[Dataset records]
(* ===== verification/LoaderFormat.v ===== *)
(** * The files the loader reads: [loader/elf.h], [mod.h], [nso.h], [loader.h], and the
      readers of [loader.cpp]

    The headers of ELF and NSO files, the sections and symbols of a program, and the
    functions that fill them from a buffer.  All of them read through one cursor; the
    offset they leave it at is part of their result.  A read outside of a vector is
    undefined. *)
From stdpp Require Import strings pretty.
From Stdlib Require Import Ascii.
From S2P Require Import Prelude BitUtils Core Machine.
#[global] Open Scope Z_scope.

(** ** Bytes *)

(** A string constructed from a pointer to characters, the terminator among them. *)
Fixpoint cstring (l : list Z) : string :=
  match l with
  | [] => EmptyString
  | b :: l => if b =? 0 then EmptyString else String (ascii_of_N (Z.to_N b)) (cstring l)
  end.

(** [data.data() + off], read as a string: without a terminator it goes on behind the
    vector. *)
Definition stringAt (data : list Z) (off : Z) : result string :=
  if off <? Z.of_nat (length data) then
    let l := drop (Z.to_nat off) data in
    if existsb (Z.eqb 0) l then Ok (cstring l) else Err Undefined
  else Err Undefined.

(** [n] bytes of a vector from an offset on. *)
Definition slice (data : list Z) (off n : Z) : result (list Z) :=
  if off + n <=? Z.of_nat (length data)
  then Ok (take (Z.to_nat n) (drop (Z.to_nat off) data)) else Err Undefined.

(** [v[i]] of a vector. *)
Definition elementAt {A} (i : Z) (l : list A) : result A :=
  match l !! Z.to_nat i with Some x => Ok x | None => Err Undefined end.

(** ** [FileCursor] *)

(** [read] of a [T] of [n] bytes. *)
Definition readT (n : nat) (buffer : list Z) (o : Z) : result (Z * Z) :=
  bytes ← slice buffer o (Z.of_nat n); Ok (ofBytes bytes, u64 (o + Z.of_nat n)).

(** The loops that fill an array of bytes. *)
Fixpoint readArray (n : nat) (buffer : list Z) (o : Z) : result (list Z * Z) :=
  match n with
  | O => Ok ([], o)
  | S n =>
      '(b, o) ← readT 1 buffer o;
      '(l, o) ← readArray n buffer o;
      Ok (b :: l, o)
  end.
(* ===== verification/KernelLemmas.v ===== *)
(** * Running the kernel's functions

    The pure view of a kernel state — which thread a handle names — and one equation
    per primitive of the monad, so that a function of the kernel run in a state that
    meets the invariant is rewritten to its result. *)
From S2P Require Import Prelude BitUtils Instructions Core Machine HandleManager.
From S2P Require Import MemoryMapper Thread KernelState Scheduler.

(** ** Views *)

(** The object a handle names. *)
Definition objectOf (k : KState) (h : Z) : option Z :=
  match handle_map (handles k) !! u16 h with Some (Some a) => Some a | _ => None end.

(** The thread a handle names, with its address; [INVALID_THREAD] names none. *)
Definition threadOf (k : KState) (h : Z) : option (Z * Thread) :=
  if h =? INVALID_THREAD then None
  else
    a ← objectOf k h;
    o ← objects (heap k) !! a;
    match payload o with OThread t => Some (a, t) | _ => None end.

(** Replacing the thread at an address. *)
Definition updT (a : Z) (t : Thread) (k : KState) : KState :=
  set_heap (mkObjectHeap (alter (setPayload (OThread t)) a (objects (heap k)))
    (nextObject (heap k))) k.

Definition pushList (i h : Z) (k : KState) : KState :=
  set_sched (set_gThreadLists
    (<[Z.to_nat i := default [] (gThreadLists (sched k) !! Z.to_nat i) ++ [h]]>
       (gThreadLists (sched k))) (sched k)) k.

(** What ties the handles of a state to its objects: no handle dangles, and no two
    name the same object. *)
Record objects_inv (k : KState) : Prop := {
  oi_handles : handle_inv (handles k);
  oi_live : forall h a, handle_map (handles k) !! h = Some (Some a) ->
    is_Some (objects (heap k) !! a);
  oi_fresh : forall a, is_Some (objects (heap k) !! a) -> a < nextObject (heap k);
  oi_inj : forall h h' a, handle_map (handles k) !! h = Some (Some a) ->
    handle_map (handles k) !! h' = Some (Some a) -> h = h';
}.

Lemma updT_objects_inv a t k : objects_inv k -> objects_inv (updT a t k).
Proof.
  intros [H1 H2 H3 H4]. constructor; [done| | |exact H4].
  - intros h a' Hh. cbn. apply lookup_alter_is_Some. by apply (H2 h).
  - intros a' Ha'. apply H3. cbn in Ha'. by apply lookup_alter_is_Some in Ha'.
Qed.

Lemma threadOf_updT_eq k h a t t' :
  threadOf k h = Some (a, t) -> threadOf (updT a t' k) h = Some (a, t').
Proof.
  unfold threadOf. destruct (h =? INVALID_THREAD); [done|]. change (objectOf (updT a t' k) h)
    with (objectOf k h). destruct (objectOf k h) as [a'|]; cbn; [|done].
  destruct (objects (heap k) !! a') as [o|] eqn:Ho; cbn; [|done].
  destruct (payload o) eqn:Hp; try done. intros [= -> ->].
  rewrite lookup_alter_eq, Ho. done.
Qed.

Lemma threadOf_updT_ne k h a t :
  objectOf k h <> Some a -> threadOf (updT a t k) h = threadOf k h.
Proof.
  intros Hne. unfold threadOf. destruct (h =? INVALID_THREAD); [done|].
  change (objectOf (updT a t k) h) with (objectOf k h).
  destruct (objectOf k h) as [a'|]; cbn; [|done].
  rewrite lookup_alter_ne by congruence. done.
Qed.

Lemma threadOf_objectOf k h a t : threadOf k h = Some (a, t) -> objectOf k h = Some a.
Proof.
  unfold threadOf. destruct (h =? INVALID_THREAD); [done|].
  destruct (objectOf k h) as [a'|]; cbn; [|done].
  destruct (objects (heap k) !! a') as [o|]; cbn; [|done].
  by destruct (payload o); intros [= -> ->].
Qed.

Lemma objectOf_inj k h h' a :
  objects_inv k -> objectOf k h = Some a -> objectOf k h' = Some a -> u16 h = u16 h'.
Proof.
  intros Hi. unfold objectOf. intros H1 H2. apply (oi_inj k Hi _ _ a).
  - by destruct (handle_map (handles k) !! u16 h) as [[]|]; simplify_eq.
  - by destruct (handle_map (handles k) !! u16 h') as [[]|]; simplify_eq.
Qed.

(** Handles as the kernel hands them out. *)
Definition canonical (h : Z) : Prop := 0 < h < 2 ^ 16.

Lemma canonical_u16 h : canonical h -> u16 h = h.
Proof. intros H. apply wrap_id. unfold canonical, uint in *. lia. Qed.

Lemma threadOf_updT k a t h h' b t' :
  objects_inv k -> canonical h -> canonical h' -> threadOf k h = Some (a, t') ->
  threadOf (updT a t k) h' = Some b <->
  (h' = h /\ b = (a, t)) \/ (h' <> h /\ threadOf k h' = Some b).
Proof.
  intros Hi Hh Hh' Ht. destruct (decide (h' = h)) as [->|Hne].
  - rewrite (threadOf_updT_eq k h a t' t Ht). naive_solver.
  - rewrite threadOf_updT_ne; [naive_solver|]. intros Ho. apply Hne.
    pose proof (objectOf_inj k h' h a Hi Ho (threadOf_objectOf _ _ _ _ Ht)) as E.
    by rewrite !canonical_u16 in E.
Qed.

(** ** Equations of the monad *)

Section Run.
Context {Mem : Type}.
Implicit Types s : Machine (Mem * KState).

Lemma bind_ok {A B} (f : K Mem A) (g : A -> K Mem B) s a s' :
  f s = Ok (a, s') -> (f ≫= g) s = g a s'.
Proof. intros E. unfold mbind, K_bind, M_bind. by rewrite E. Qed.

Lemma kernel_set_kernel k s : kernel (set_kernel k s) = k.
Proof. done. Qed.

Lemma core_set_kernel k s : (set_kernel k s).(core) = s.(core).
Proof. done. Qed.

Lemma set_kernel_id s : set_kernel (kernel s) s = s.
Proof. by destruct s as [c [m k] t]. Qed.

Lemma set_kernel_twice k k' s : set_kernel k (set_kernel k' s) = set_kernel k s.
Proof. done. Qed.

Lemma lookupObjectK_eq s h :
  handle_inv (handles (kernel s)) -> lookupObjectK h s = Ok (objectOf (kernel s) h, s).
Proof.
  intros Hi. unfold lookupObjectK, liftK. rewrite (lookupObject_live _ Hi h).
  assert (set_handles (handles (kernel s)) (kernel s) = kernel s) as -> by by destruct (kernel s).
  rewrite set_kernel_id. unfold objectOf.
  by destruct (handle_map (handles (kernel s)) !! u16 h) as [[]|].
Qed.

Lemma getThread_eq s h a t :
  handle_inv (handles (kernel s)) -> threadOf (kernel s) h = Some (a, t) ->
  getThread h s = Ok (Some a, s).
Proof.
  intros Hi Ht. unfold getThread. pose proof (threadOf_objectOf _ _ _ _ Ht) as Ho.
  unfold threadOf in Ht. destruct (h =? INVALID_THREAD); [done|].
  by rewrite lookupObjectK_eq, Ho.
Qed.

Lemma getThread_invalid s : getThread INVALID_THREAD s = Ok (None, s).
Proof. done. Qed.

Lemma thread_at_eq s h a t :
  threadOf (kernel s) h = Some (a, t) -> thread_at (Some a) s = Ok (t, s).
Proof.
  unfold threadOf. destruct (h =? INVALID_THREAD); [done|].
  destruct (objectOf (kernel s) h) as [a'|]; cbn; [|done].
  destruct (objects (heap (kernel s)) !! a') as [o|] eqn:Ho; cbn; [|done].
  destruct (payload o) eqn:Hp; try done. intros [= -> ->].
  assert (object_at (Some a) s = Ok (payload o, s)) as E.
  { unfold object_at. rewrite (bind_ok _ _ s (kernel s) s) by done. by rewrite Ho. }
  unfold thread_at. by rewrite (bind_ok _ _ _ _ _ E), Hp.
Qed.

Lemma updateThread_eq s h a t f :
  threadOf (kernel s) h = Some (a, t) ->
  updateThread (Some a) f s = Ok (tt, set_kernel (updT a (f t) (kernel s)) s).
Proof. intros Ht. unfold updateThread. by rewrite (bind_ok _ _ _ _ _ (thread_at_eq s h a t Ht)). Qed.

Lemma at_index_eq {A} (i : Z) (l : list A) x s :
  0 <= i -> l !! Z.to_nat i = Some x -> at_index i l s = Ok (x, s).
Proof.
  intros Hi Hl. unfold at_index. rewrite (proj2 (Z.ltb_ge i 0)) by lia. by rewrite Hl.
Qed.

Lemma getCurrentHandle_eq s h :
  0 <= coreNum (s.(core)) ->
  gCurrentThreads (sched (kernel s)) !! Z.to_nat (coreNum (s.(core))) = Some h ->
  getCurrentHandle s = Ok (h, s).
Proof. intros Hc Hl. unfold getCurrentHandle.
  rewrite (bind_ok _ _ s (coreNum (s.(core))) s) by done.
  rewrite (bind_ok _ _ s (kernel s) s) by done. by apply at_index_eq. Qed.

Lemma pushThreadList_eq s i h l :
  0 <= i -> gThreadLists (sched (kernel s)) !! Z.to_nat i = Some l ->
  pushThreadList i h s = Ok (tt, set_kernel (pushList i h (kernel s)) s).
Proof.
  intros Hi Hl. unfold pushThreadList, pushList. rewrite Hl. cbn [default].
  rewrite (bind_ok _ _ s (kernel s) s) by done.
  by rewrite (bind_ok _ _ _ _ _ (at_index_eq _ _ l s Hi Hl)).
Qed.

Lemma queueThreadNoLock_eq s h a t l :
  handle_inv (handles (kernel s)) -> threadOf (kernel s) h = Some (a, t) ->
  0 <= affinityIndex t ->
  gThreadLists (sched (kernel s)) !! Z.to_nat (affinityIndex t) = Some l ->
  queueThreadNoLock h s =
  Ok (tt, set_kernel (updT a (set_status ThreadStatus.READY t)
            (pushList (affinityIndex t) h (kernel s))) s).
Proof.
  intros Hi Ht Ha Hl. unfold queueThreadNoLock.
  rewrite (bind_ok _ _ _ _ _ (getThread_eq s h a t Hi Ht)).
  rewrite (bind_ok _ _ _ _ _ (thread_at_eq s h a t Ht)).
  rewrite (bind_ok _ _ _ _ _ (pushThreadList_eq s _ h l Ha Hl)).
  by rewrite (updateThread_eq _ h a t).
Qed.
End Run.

### [YOUR INSTRUCTIONS]
Retype only the stretch of lines above starting at the one with "From S2P Require Import Prelude BitUtils Instructions" and stopping at the one with "Definition updT (a", exactly as written, with both kept.

### [SOLUTION TO THIS PROBLEM]
From S2P Require Import Prelude BitUtils Instructions Core Machine HandleManager.
From S2P Require Import MemoryMapper Thread KernelState Scheduler.

(** ** Views *)

(** The object a handle names. *)
Definition objectOf (k : KState) (h : Z) : option Z :=
  match handle_map (handles k) !! u16 h with Some (Some a) => Some a | _ => None end.

(** The thread a handle names, with its address; [INVALID_THREAD] names none. *)
Definition threadOf (k : KState) (h : Z) : option (Z * Thread) :=
  if h =? INVALID_THREAD then None
  else
    a ← objectOf k h;
    o ← objects (heap k) !! a;
    match payload o with OThread t => Some (a, t) | _ => None end.

(** Replacing the thread at an address. *)
Definition updT (a : Z) (t : Thread) (k : KState) : KState :=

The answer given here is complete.